To say that, if Bianco’s forecast comes to pass, the stock market could rise by as much as 53% - yikes – to 1,300 by the end of 2009, would be wonderful news. But let’s have some balance, and know that Bianco also predicted a 16% upward spike in the S&P 500 for 2008, but it fell (freefell may be a better term) 42% for the year.
Bianco’s is basing a large part of his forecast on what has happened in the past few weeks. He notes that the S&P 500 climbed 13 percent from an 11-year low on Nov. 20 as the government agreed to protect New York-based Citigroup Inc. from further losses and the Federal Reserve stepped up efforts to unfreeze credit markets. Now he notes that 2008’s market collapse gives investors a chance to buy the biggest “growth” stocks in the S&P 500 at “deep discounts to intrinsic value,” adds Bianco, who recommends energy, technology and industrial shares.
UBS thinks that while the corporate sector won’t see much in the way of profits in ’09, the stock market has accepted this and is ready to move on. “The macroeconomic and corporate profit outlook for 2009 is horrible,” the report says “But share prices have moved well ahead of this and are now pricing in a multi-year recession/depression.”
Tell that to my favorite cell phone manufacturer, Research in Motion (I own a Blackberry) that is lowering its forecast for the last quarter (ending November 29).
RIMM now expects its adjusted earnings per share to be in a range between 81 cents and 83 cents for the quarter. That's down from its initial forecast of between 89 cents and 97 cents per share. Analysts had been expecting, on average, 91 cents per share, according to a survey by Thomson Reuters.
Again, the tough economic climate is to blame, as RIMM apparently feels it’s not selling enough of my favorite cell phones. Says RIMM, the lowered forecast was "primarily due to the lower-than-estimated revenue and the unfavorable impact of the strengthening U.S. dollar during the quarter," RIMM said. RIMM also anticipates that third-quarter revenue to be in a range between $2.75 billion and $2.78 billion, down from a previous range of $2.95 billion to $3.10 billion.

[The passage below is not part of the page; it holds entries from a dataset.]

(* ===== verification/SignSpec.v ===== *)
(** SignSpec: signatures made with a generated key are accepted by the verifier.

    The sampled point is computed in floating point.  Whenever its rounded halves are a point of the
    lattice of the private key, [verify_raw] accepts the vector s2: the Falcon equation follows from
    f h = g and f G = g F modulo q, and the norm test of the signer is at least as strict as the
    verifier's. *)

From Stdlib Require Import ZArith Lia.
From stdpp Require Import base numbers list.
From S2P Require Import Prelude NumberTheory Mq Polynomial Butterfly Poly Ntt Norm Vrfy Shake HashToPoint Prng Fpr Ntru NtruSpec Gauss Keygen Sampler Sign.

(** * Norms *)

Lemma norm2_term s u : (u < length s)%nat -> (s !!! u) * (s !!! u) <= norm2 s.
Proof.
  revert u. induction s as [|z s IH]; intros u Hu; [cbn in Hu; lia|]. cbn [norm2 foldr]. fold (norm2 s).
  pose proof (norm2_nonneg s). destruct u as [|u]; [cbn; nia|]. change ((z :: s) !!! S u) with (s !!! u).
  specialize (IH u ltac:(cbn in Hu; lia)). nia.
Qed.

(** A vector within the bound has coefficients below q. *)
Lemma short_small s logn : (logn <= 10)%nat -> norm2 s <= l2bound !!! logn -> small s.
Proof.
  intros Hl Hs. assert (l2bound !!! logn < 12289 * 12289) as Hb by (do 11 (destruct logn as [|logn]; [reflexivity|]); lia).
  apply Forall_lookup_total. intros u Hu. pose proof (norm2_term s u Hu). unfold Q. nia.
Qed.

(** Centred representatives are the shortest. *)
Lemma centered_shortest c d : c ≡[Q] d -> centered c * centered c <= d * d.
Proof.
  intros H. destruct (centered_spec c) as [Hr _]. destruct (decide (Z.abs d <= 6144)) as [Hd|Hd]; [|nia].
  rewrite <- (centered_unique c d); [lia | lia | now symmetry].
Qed.

Lemma centered_norm p s : poly_cong p s -> norm2 (centered <$> p) <= norm2 s.
Proof.
  intros H. induction H as [|c d p s Hc _ IH]; [done|]. rewrite fmap_cons. cbn [norm2 foldr]. fold (norm2 (centered <$> p)) (norm2 s).
  pose proof (centered_shortest c d Hc). lia.
Qed.

(** * The lattice *)

Lemma length_padd n p p' : length p = n -> length p' = n -> length (padd p p') = n.
Proof. intros H1 H2. unfold padd. rewrite length_zip_with. lia. Qed.

Section Lattice.
Context (logn : nat) (Hlogn : (logn <= 10)%nat) (f g F G h : list Z).
Abbreviation n := (2 ^ logn)%nat.
Context (Lf : length f = n) (Lg : length g = n) (LF : length F = n) (LG : length G = n).
Context (Hf : invertible logn f) (Hh : poly_ok n h) (Hfh : poly_cong (ring_mul n f h) g).
Context (HfG : poly_cong (ring_mul n f G) (ring_mul n g F)).

(** G = F h. *)
Lemma lattice_G k : (k < n)%nat -> peval G (root (n + k)) ≡[Q] peval F (root (n + k)) * peval h (root (n + k)).
Proof using All.
  intros Hk. pose proof (proj1 (invertible_iff logn Hlogn f Lf) Hf k Hk) as Hnz. apply (q_cancel _ _ (peval f (root (n + k)))); [exact Hnz|].
  pose proof (ring_mul_values logn f G k Hlogn LG Hk) as H1. pose proof (ring_mul_values logn g F k Hlogn LF Hk) as H2.
  pose proof (ring_mul_values logn f h k Hlogn (proj1 Hh) Hk) as H3. rewrite Hfh in H3. rewrite HfG, H2, H3 in H1.
  rewrite Z.mul_comm, <- H1. apply (cong_intro _ _ _ 0). ring.
Qed.

(** The point of the lattice of coordinates z0 and z1 in the basis [[g, -f], [G, -F]]. *)
Definition point_0 (z0 z1 : list Z) : list Z := padd (ring_mul n z0 g) (ring_mul n z1 G).
Definition point_1 (z0 z1 : list Z) : list Z := Z.opp <$> padd (ring_mul n z0 f) (ring_mul n z1 F).

(** The distance from (hm, 0) to the point satisfies the Falcon equation. *)
Lemma falcon_equation hm z0 z1 : length hm = n ->
  poly_cong (psub hm (ring_mul n (padd (ring_mul n z0 f) (ring_mul n z1 F)) h)) (psub hm (point_0 z0 z1)).
Proof using All.
  intros Hm. unfold point_0. assert (length h = n) as Lh by apply Hh.
  assert (forall a b, length a = n -> length b = n -> length (psub a b) = n) as Hsub by (intros a b Ha Hb; unfold psub; rewrite length_zip_with; lia).
  apply (points_determine logn Hlogn); [apply Hsub; [exact Hm | now apply length_ring_mul] | apply Hsub; [exact Hm | apply length_padd; now apply length_ring_mul] |].
  intros k Hk. rewrite !peval_psub by (rewrite Hm; symmetry; apply length_padd || idtac; now apply length_ring_mul).
  rewrite (ring_mul_values logn _ h k Hlogn Lh Hk). rewrite !peval_padd by (rewrite !length_ring_mul; done).
  rewrite (ring_mul_values logn z0 f k Hlogn Lf Hk), (ring_mul_values logn z1 F k Hlogn LF Hk).
  rewrite (ring_mul_values logn z0 g k Hlogn Lg Hk), (ring_mul_values logn z1 G k Hlogn LG Hk), (lattice_G k Hk).
  pose proof (ring_mul_values logn f h k Hlogn Lh Hk) as H3. rewrite Hfh in H3. rewrite H3. apply (cong_intro _ _ _ 0). ring.
Qed.
End Lattice.

(** * Acceptance *)

(** The rounded halves of the point are a point of the lattice, and its distance to (hm, 0) fits the
    types of the source: no conversion of [short_signature] loses anything. *)
Definition exact_point (logn : nat) (f g F G hm t0 t1 : list Z) : Prop :=
  exists z0 z1, length z0 = (2 ^ logn)%nat /\ length z1 = (2 ^ logn)%nat /\
    forall u, (u < 2 ^ logn)%nat ->
      fpr_rint (t0 !!! u) = point_0 logn g G z0 z1 !!! u /\ fpr_rint (t1 !!! u) = point_1 logn f F z0 z1 !!! u /\
      - 2 ^ 15 < point_1 logn f F z0 z1 !!! u <= 2 ^ 15 /\ in_i16 (hm !!! u - point_0 logn g G z0 z1 !!! u).

Section Accept.
Context (logn : nat) (Hlogn : (1 <= logn <= 10)%nat) (f g F G h hm : list Z).
Context (Hkey : key_pair logn f g F G h) (Hhm : poly_ok (2 ^ logn) hm).
Abbreviation n := (2 ^ logn)%nat.

Lemma exact_s1 t0 t1 : exact_point logn f g F G hm t0 t1 -> exists z0 z1,
  s1_vector hm t0 logn = psub hm (point_0 logn g G z0 z1) /\
  s2_vector t1 logn = padd (ring_mul n z0 f) (ring_mul n z1 F) /\ Forall in_i16 (s1_vector hm t0 logn).
Proof using All.
  intros (z0 & z1 & Lz0 & Lz1 & H). exists z0, z1. destruct Hkey as [[Lf _] [Lg _] _ [LF _] [LG _] _]. destruct Hhm as [Lm Bm].
  assert (length (point_0 logn g G z0 z1) = n) as L0 by (apply length_padd; now apply length_ring_mul).
  assert (length (padd (ring_mul n z0 f) (ring_mul n z1 F)) = n) as L1 by (apply length_padd; now apply length_ring_mul).
  assert (length (s1_vector hm t0 logn) = n) as Ls by (unfold s1_vector; now rewrite length_fmap, length_seq).
  assert (forall u, (u < n)%nat -> s1_vector hm t0 logn !!! u = hm !!! u - point_0 logn g G z0 z1 !!! u) as Hs1.
  { intros u Hu. rewrite s1_vector_at by exact Hu. unfold s1_coefficient. destruct (H u Hu) as (-> & _ & _ & Hr).
    rewrite Forall_lookup_total in Bm. specialize (Bm u ltac:(lia)). unfold in_q, Q in Bm. unfold in_i16 in Hr.
    rewrite !sext_small by (rewrite ?sext_small by lia; lia). reflexivity. }
  split; [|split].
  - apply list_eq_total; [unfold psub; rewrite length_zip_with; lia|]. intros u Hu. rewrite Hs1 by lia. unfold psub.
    now rewrite (lookup_total_zip_with _ _ _ _) by lia.
  - destruct (s2_vector_ok t1 logn) as [L2 _]. apply list_eq_total; [lia|]. intros u Hu. unfold s2_vector.
    rewrite (@list_lookup_total_fmap nat Z (fun u => i16 (- fpr_rint (t1 !!! u))) _ _) by (rewrite length_seq; lia).
    rewrite lookup_total_seq_lt by lia. cbn [Nat.add]. destruct (H u ltac:(lia)) as (_ & -> & Hr & _). unfold point_1 in *.
    rewrite (@list_lookup_total_fmap Z Z Z.opp _ _) in * by lia. rewrite sext_small by lia. lia.
  - apply Forall_lookup_total. intros u Hu. rewrite Hs1 by lia. now apply H; lia.
Qed.

(** The Falcon relation holds of s2. *)
Lemma exact_point_short t0 t1 s2 : exact_point logn f g F G hm t0 t1 -> short_signature hm t0 t1 logn = Some s2 ->
  norm2 (centered <$> psub hm (ring_mul n s2 h)) + norm2 s2 <= l2bound !!! logn.
Proof using All.
  intros He Hs. destruct (exact_s1 t0 t1 He) as (z0 & z1 & E1 & E2 & B1).
  apply (short_signature_iff hm t0 t1 logn s2 ltac:(lia) B1) in Hs as [-> Hnorm]. destruct Hkey as [[Lf Bf] [Lg Bg] (_ & _ & _ & _ & Hi & Hh & Hfh) [LF BF] [LG BG] Hn].
  pose proof (key_pair_completes logn f g F G h Hlogn Hkey) as Hc.
  apply complete_private_iff in Hc; [|lia | exact Lf | apply bytes_small, Bf | exact Lg | apply bytes_small, Bg | exact LF |].
  2: { apply bytes_small. rewrite FG_limit_range in BF by lia. exact BF. }
  destruct Hc as (_ & _ & _ & HfG). pose proof (falcon_equation logn ltac:(lia) f g F G h Lf Lg LF LG Hi Hh Hfh HfG hm z0 z1 (proj1 Hhm)) as Heq.
  rewrite E2 in *. rewrite <- E1 in Heq. pose proof (centered_norm _ _ Heq) as Hle. lia.
Qed.

Lemma exact_point_accepted t0 t1 s2 : exact_point logn f g F G hm t0 t1 -> short_signature hm t0 t1 logn = Some s2 ->
  verify_raw hm s2 (to_ntt_monty h logn) logn = 1.
Proof using All.
  intros He Hs. destruct (short_signature_bound hm t0 t1 logn s2 ltac:(lia) Hs) as (L2 & _ & N2).
  pose proof (exact_point_short t0 t1 s2 He Hs) as Hle. destruct Hkey as [_ _ (_ & _ & _ & _ & _ & Hh & _) _ _ _].
  rewrite verify_raw_spec; [|lia | exact Hhm | exact L2 | exact (short_small _ logn ltac:(lia) N2) | exact Hh].
  apply Z.leb_le in Hle. now rewrite Hle.
Qed.
End Accept.

(** C4 (roundtrip).  Signatures verify.  For a generated key pair and a hashed message, in both signing
    functions: when the rounded halves of the sampled point are a point of the lattice of the private key
    (what floating point is meant to achieve) at a distance that fits 16 bits, the vector that is returned
    is accepted by [verify_raw] under the public key. *)
Theorem signature_verifies {C : Type} (samp : C -> Z -> Z -> option (C * Z)) (ctx ctx' : C) logn (f g F G h hm t0 t1 s2 : list Z) :
  (1 <= logn <= 10)%nat -> key_pair logn f g F G h -> poly_ok (2 ^ logn) hm -> exact_point logn f g F G hm t0 t1 ->
  (dyn_point samp ctx f g F G hm logn = Some (ctx', t0, t1) /\ do_sign_dyn samp ctx f g F G hm logn = Some (ctx', Some s2)) \/
  (tree_point samp ctx (expand_privkey f g F G logn) hm logn = Some (ctx', t0, t1) /\
   do_sign_tree samp ctx (expand_privkey f g F G logn) hm logn = Some (ctx', Some s2)) ->
  verify_raw hm s2 (to_ntt_monty h logn) logn = 1.
Proof.
  intros Hlogn Hkey Hm He H. apply (exact_point_accepted logn Hlogn f g F G h hm Hkey Hm t0 t1 s2 He).
  destruct H as [[Hp H]|[Hp H]]; [unfold do_sign_dyn in H | unfold do_sign_tree in H]; rewrite Hp in H; cbn [mbind option_bind] in H; now injection H.
Qed.

Definition demo_sampler : sampler_context := mk_sampler_context (mk_prng (replicate 512 77) 0 (replicate 64 0)) (fpr_sigma_min !!! 1%nat).

Lemma demo_point : match dyn_point (sampler 100) demo_sampler [73; -2] [38; -63] [-73; -69] [70; 29] [1000; 12000] 1 with
  | Some (_, t0, t1) => (fpr_rint <$> t0, fpr_rint <$> t1, short_signature [1000; 12000] t0 t1 1) = ([1120; 11998], [-10; 278], Some [10; -278])
  | None => False
  end.
Proof. vm_compute. reflexivity. Qed.

(** The point of coordinates z0 = [-60; 76] and z1 = [10; 72]. *)
Lemma demo_exact t0 t1 : fpr_rint <$> t0 = [1120; 11998] -> fpr_rint <$> t1 = [-10; 278] ->
  exact_point 1 [73; -2] [38; -63] [-73; -69] [70; 29] [1000; 12000] t0 t1.
Proof.
  intros R0 R1. exists [-60; 76], [10; 72]. split; [reflexivity|]. split; [reflexivity|]. intros u Hu.
  change (point_0 1 [38; -63] [70; 29] [-60; 76] [10; 72]) with [1120; 11998].
  change (point_1 1 [73; -2] [-73; -69] [-60; 76] [10; 72]) with [-10; 278].
  destruct t0 as [|x0 [|x1 [|]]]; try discriminate R0. destruct t1 as [|y0 [|y1 [|]]]; try discriminate R1.
  injection R0 as R00 R01. injection R1 as R10 R11. unfold in_i16.
  destruct u as [|[|u]]; [| |cbn in Hu; lia]; cbn [lookup_total list_lookup_total]; lia.
Qed.

Lemma demo_key : key_pair 1 [73; -2] [38; -63] [-73; -69] [70; 29] [3116; 9175].
Proof.
  apply keygen_try_key_pair; [lia | | | vm_compute; reflexivity]; unfold odd_poly; (split; [reflexivity|]; split; [by_decide | reflexivity]).
Qed.

Lemma signature_verifies_witness :
  exists ctx' s2, do_sign_dyn (sampler 100) demo_sampler [73; -2] [38; -63] [-73; -69] [70; 29] [1000; 12000] 1 = Some (ctx', Some s2) /\
    verify_raw [1000; 12000] s2 (to_ntt_monty [3116; 9175] 1) 1 = 1.
Proof.
  assert (poly_ok (2 ^ 1) [1000; 12000]) as Hm by (split; [reflexivity | unfold in_q; by_decide]). pose proof demo_point as D.
  destruct (dyn_point (sampler 100) demo_sampler [73; -2] [38; -63] [-73; -69] [70; 29] [1000; 12000] 1) as [[[ctx' t0] t1]|] eqn:E; [|destruct D].
  injection D as R0 R1 S. exists ctx', [10; -278].
  assert (do_sign_dyn (sampler 100) demo_sampler [73; -2] [38; -63] [-73; -69] [70; 29] [1000; 12000] 1 = Some (ctx', Some [10; -278])) as Hs.
  { unfold do_sign_dyn. rewrite E. cbn [mbind option_bind]. now rewrite S. }
  split; [exact Hs|]. exact (signature_verifies (sampler 100) demo_sampler ctx' 1 _ _ _ _ _ _ t0 t1 _ ltac:(lia) demo_key Hm (demo_exact t0 t1 R0 R1) (or_introl (Logic.conj E Hs))).
Defined.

Broken down to brass tacks, RIMM expects to sell 300,000 Blackberries than it had calculated for the quarter, 2.6 million instead of 2.9 million. That could change next quarter as the returns from the new line of Blackberry Storm and Bold come in. RIMM expects good numbers. "Initial sales of new products have been very positive ... however product launch timing, general economic conditions and foreign exchange volatility have tempered our results in the third quarter," said Jim Balsillie, the company's co-chief executive.
In June, RIMM’s stock was trading at $148.13 – now it’s at $37.32. Certainly, RIMM seems like a good value at that price.
Besides, haven't you heard? Stocks are going up next year.